▶ [Problem to work on] All lines up to and including the one that contains "let h' := scrub_request" are to be transcribed exactly, starting from the first line of the records.

▶ [Data excerpts]
- - -

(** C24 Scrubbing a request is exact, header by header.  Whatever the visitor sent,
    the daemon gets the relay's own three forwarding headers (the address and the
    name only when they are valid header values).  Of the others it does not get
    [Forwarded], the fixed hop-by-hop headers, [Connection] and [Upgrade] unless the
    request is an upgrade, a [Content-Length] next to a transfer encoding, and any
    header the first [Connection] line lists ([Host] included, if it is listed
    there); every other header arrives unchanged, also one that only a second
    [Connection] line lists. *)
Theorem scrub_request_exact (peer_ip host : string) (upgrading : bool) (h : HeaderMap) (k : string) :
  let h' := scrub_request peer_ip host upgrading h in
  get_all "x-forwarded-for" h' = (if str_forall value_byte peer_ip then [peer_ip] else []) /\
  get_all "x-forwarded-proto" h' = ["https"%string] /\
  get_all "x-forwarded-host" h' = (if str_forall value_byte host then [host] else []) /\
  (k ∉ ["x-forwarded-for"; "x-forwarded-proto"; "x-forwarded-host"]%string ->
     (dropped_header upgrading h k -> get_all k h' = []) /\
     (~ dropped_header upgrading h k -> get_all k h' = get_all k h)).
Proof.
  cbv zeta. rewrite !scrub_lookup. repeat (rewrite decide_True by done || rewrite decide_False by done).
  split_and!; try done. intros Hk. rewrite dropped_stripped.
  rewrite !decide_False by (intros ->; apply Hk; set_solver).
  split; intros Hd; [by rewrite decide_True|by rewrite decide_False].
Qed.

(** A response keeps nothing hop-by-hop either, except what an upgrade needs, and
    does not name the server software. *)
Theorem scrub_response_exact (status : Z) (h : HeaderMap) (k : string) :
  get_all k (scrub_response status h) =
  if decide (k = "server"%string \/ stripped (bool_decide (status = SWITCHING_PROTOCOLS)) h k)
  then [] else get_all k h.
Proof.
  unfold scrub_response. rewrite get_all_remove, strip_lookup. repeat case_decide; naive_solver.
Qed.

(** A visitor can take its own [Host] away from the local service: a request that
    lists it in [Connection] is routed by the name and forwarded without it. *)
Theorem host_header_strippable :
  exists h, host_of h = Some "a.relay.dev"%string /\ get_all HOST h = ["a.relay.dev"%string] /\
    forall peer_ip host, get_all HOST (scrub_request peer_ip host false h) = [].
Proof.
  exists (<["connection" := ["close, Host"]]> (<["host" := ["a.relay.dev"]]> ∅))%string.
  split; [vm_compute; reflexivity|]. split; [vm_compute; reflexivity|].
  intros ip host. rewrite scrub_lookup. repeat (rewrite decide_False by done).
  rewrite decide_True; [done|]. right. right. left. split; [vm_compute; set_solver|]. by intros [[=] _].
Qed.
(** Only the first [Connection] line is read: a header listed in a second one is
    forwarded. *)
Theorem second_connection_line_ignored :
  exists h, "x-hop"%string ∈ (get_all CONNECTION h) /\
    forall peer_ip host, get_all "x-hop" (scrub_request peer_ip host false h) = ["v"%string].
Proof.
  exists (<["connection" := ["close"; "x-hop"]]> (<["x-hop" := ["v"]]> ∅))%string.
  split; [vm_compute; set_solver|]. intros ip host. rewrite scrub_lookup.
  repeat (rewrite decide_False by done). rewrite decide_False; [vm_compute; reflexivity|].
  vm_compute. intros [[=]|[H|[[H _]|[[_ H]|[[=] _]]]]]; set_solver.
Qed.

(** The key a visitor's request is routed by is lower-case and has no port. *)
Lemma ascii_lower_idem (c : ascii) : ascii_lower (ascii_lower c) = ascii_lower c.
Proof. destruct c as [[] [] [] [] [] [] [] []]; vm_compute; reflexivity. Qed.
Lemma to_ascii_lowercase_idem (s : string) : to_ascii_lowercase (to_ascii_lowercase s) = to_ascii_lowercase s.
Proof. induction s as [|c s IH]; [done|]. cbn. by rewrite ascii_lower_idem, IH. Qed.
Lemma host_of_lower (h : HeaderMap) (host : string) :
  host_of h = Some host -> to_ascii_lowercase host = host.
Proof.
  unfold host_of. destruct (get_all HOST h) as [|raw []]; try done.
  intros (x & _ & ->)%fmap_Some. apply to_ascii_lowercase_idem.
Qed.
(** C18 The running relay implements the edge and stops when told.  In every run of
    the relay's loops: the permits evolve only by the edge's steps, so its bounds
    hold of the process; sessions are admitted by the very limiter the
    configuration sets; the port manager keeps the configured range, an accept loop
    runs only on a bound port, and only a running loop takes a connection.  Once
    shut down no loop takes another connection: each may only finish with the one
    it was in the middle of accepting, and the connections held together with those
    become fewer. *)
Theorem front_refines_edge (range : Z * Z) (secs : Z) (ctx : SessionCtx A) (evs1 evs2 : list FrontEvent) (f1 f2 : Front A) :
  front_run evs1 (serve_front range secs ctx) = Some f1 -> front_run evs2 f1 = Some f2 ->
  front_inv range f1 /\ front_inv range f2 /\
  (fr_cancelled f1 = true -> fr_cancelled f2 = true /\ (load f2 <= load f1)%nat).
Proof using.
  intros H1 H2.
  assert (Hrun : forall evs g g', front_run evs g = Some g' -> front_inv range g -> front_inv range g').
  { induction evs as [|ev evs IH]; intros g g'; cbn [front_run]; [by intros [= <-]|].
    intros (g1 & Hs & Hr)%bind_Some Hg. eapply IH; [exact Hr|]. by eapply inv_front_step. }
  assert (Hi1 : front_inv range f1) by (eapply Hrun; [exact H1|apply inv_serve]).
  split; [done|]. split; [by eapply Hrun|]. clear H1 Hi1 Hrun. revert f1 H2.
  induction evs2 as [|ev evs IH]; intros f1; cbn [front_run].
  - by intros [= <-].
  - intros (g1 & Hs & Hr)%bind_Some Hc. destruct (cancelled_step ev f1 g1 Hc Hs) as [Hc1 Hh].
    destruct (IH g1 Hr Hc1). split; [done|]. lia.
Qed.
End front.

- - -

▶ [Output for this task]
(** C24 Scrubbing a request is exact, header by header.  Whatever the visitor sent,
    the daemon gets the relay's own three forwarding headers (the address and the
    name only when they are valid header values).  Of the others it does not get
    [Forwarded], the fixed hop-by-hop headers, [Connection] and [Upgrade] unless the
    request is an upgrade, a [Content-Length] next to a transfer encoding, and any
    header the first [Connection] line lists ([Host] included, if it is listed
    there); every other header arrives unchanged, also one that only a second
    [Connection] line lists. *)
Theorem scrub_request_exact (peer_ip host : string) (upgrading : bool) (h : HeaderMap) (k : string) :
  let h' := scrub_request peer_ip host upgrading h in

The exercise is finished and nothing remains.